Here's an action the Woods took: During his time at Walton, Daron was dating a white girl, though her parents didn't know it. When John and Janelle found out, they told her she couldn't come over again until she told her parents about the relationship.

"They thought it would be a bad look for their daughter to interact with me," Daron said. "So we quit dating. My parents handled it the right way, though."

Whatever the occasional problem, John and Janelle certainly appear to have handled their sons perfectly. Daron and Zack played football at the University of Kentucky and are now, at the age of 27, quite successful in the technology business. Dominick is a standout wide receiver at Georgia. Ashton is already considered a major college football prospect as he begins his freshman year at Walton in Marietta.

"I was 38 years old when I met Janelle, had never been a father and wasn't really looking to become one," Woods said. "It was a transition, but I grew so close to them. Now I have four sons and they're everything to me."

Chattanooga, though he no longer lives here, continues to mean everything to him as well.

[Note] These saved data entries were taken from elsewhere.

(** A supported version with every field that version needs. *)
Definition gw_complete (tx : Gw.TypedTransaction) : bool :=
  match tx with
  | Gw.Deploy _ | Gw.L1Handler _ => true
  | Gw.InvokeFunction tx =>
      match Gw.ri_version tx with
      | 0 => given (Gw.ri_max_fee tx) && given (Gw.ri_entry_point_selector tx)
      | 1 => given (Gw.ri_nonce tx) && given (Gw.ri_max_fee tx)
      | 3 => given (Gw.ri_nonce tx) && given (Gw.ri_tip tx) && given (Gw.ri_paymaster_data tx)
             && given (Gw.ri_resource_bounds tx) && given (Gw.ri_account_deployment_data tx)
             && given (Gw.ri_nonce_da_mode tx) && given (Gw.ri_fee_da_mode tx)
      | _ => false
      end
  | Gw.GwDeclare tx =>
      match Gw.rd_version tx with
      | 0 | 1 => given (Gw.rd_max_fee tx)
      | 2 => given (Gw.rd_compiled_class_hash tx) && given (Gw.rd_max_fee tx)
      | 3 => given (Gw.rd_tip tx) && given (Gw.rd_paymaster_data tx)
             && given (Gw.rd_resource_bounds tx) && given (Gw.rd_account_deployment_data tx)
             && given (Gw.rd_nonce_da_mode tx) && given (Gw.rd_fee_da_mode tx)
             && given (Gw.rd_compiled_class_hash tx)
      | _ => false
      end
  | Gw.DeployAccount tx =>
      match Gw.ra_version tx with
      | 1 => given (Gw.ra_max_fee tx)
      | 3 => given (Gw.ra_tip tx) && given (Gw.ra_paymaster_data tx)
             && given (Gw.ra_resource_bounds tx) && given (Gw.ra_nonce_da_mode tx)
             && given (Gw.ra_fee_da_mode tx)
      | _ => false
      end
  end.

Ltac gw_fields :=
  repeat match goal with
  | |- context [ok_or ?o _] => destruct o; cbn [ok_or mbind result_bind given andb]
  end.

Lemma invoke_try_from_spec tx :
  if gw_complete (Gw.InvokeFunction tx)
  then exists t, Gw.invoke_try_from tx = Ok t /\ tx_version (TxInvoke t) = Gw.ri_version tx
  else exists e, Gw.invoke_try_from tx = Err e.
Proof.
  cbn [gw_complete]. unfold Gw.invoke_try_from.
  destruct (Z.eqb_spec 0 (Gw.ri_version tx)) as [<-|]; [gw_fields; eauto|].
  destruct (Z.eqb_spec 1 (Gw.ri_version tx)) as [<-|]; [gw_fields; eauto|].
  destruct (Z.eqb_spec 3 (Gw.ri_version tx)) as [<-|]; [gw_fields; eauto|].
  destruct (Gw.ri_version tx) as [|[[|[]|]|[]|]|]; eauto; lia.
Qed.

Lemma declare_try_from_spec tx :
  if gw_complete (Gw.GwDeclare tx)
  then exists t, Gw.declare_try_from tx = Ok t /\ tx_version (TxDeclare t) = Gw.rd_version tx
  else exists e, Gw.declare_try_from tx = Err e.
Proof.
  cbn [gw_complete]. unfold Gw.declare_try_from.
  destruct (Z.eqb_spec 0 (Gw.rd_version tx)) as [<-|]; [gw_fields; eauto|].
  destruct (Z.eqb_spec 1 (Gw.rd_version tx)) as [<-|]; [gw_fields; eauto|].
  destruct (Z.eqb_spec 2 (Gw.rd_version tx)) as [<-|]; [gw_fields; eauto|].
  destruct (Z.eqb_spec 3 (Gw.rd_version tx)) as [<-|]; [gw_fields; eauto|].
  destruct (Gw.rd_version tx) as [|[[|[]|]|[]|]|]; eauto; lia.
Qed.

Lemma deploy_account_try_from_spec tx :
  if gw_complete (Gw.DeployAccount tx)
  then exists t, Gw.deploy_account_try_from tx = Ok t
         /\ tx_version (TxDeployAccount t) = Gw.ra_version tx
  else exists e, Gw.deploy_account_try_from tx = Err e.
Proof.
  cbn [gw_complete]. unfold Gw.deploy_account_try_from.
  destruct (Z.eqb_spec 1 (Gw.ra_version tx)) as [<-|]; [gw_fields; eauto|].
  destruct (Z.eqb_spec 3 (Gw.ra_version tx)) as [<-|]; [gw_fields; eauto|].
  destruct (Gw.ra_version tx) as [|[[|[]|]|[]|]|]; eauto; lia.
Qed.

(** A transaction of the gateway is converted exactly when its version is
    supported and the fields of that version are there, and then keeps its hash,
    kind and version; otherwise the conversion reports an error. *)
Theorem gateway_tx_conversion tx :
  if gw_complete (Gw.ct_tx tx)
  then exists t, Gw.tx_try_from tx = Ok t /\ twh_hash t = Gw.ct_hash tx
         /\ tx_type (twh_transaction t) = gw_type (Gw.ct_tx tx)
         /\ tx_version (twh_transaction t) = gw_version (Gw.ct_tx tx)
  else exists e, Gw.tx_try_from tx = Err e.
Proof.
  unfold Gw.tx_try_from. destruct (Gw.ct_tx tx) as [t|t|t|t|t].
  - simpl. eauto.
  - pose proof (declare_try_from_spec t) as H. destruct (gw_complete _).
    + destruct H as (t' & -> & Hv). simpl. eauto.
    + destruct H as (e & ->). simpl. eauto.
  - simpl. eauto.
  - pose proof (invoke_try_from_spec t) as H. destruct (gw_complete _).
    + destruct H as (t' & -> & Hv). simpl. eauto.
    + destruct H as (e & ->). simpl. eauto.
  - pose proof (deploy_account_try_from_spec t) as H. destruct (gw_complete _).
    + destruct H as (t' & -> & Hv). simpl. eauto.
    + destruct H as (e & ->). simpl. eauto.
Qed.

"I really first became interested in buying the Lookouts because the other man looking to buy them was probably going to move them," Woods said. "I couldn't imagine Chattanooga without the Lookouts."

He also believes he's watching significant change in race relations here.

"There are some very good minority business people in Chattanooga right now," he said. "And I'm so impressed with government and education leaders such as Erskine Oglesby and Warren Mackey. They couldn't have picked a better (school) superintendent than Dr. Bryan Johnson. Then you have people like Joe Smith, who just blows me away with all his YCAP boxing program has done for minority youth. Chattanooga is changing in so many ways."

The whole world is changing. As Woods noted of their youngest son Ashton: "His three best friends are African Americans."

A little more than a week ago, the Woods family was also featured on the website DawgsNation.

"I got 150 texts in three days," he said. "And they were all positive."

Not everything is positive, as the deaths of Blacks George Floyd, Breonna Taylor and Rayshard Brooks at the hands of law enforcement have recently shown us.

"You still run into racism," Daron Blaylock said. "But I think it's gotten better. I think my Dad (Woods) and Mom have helped. We've just got to learn not to look at color. Look at the individual."

Then, as Woods always has, lead by actions rather than words.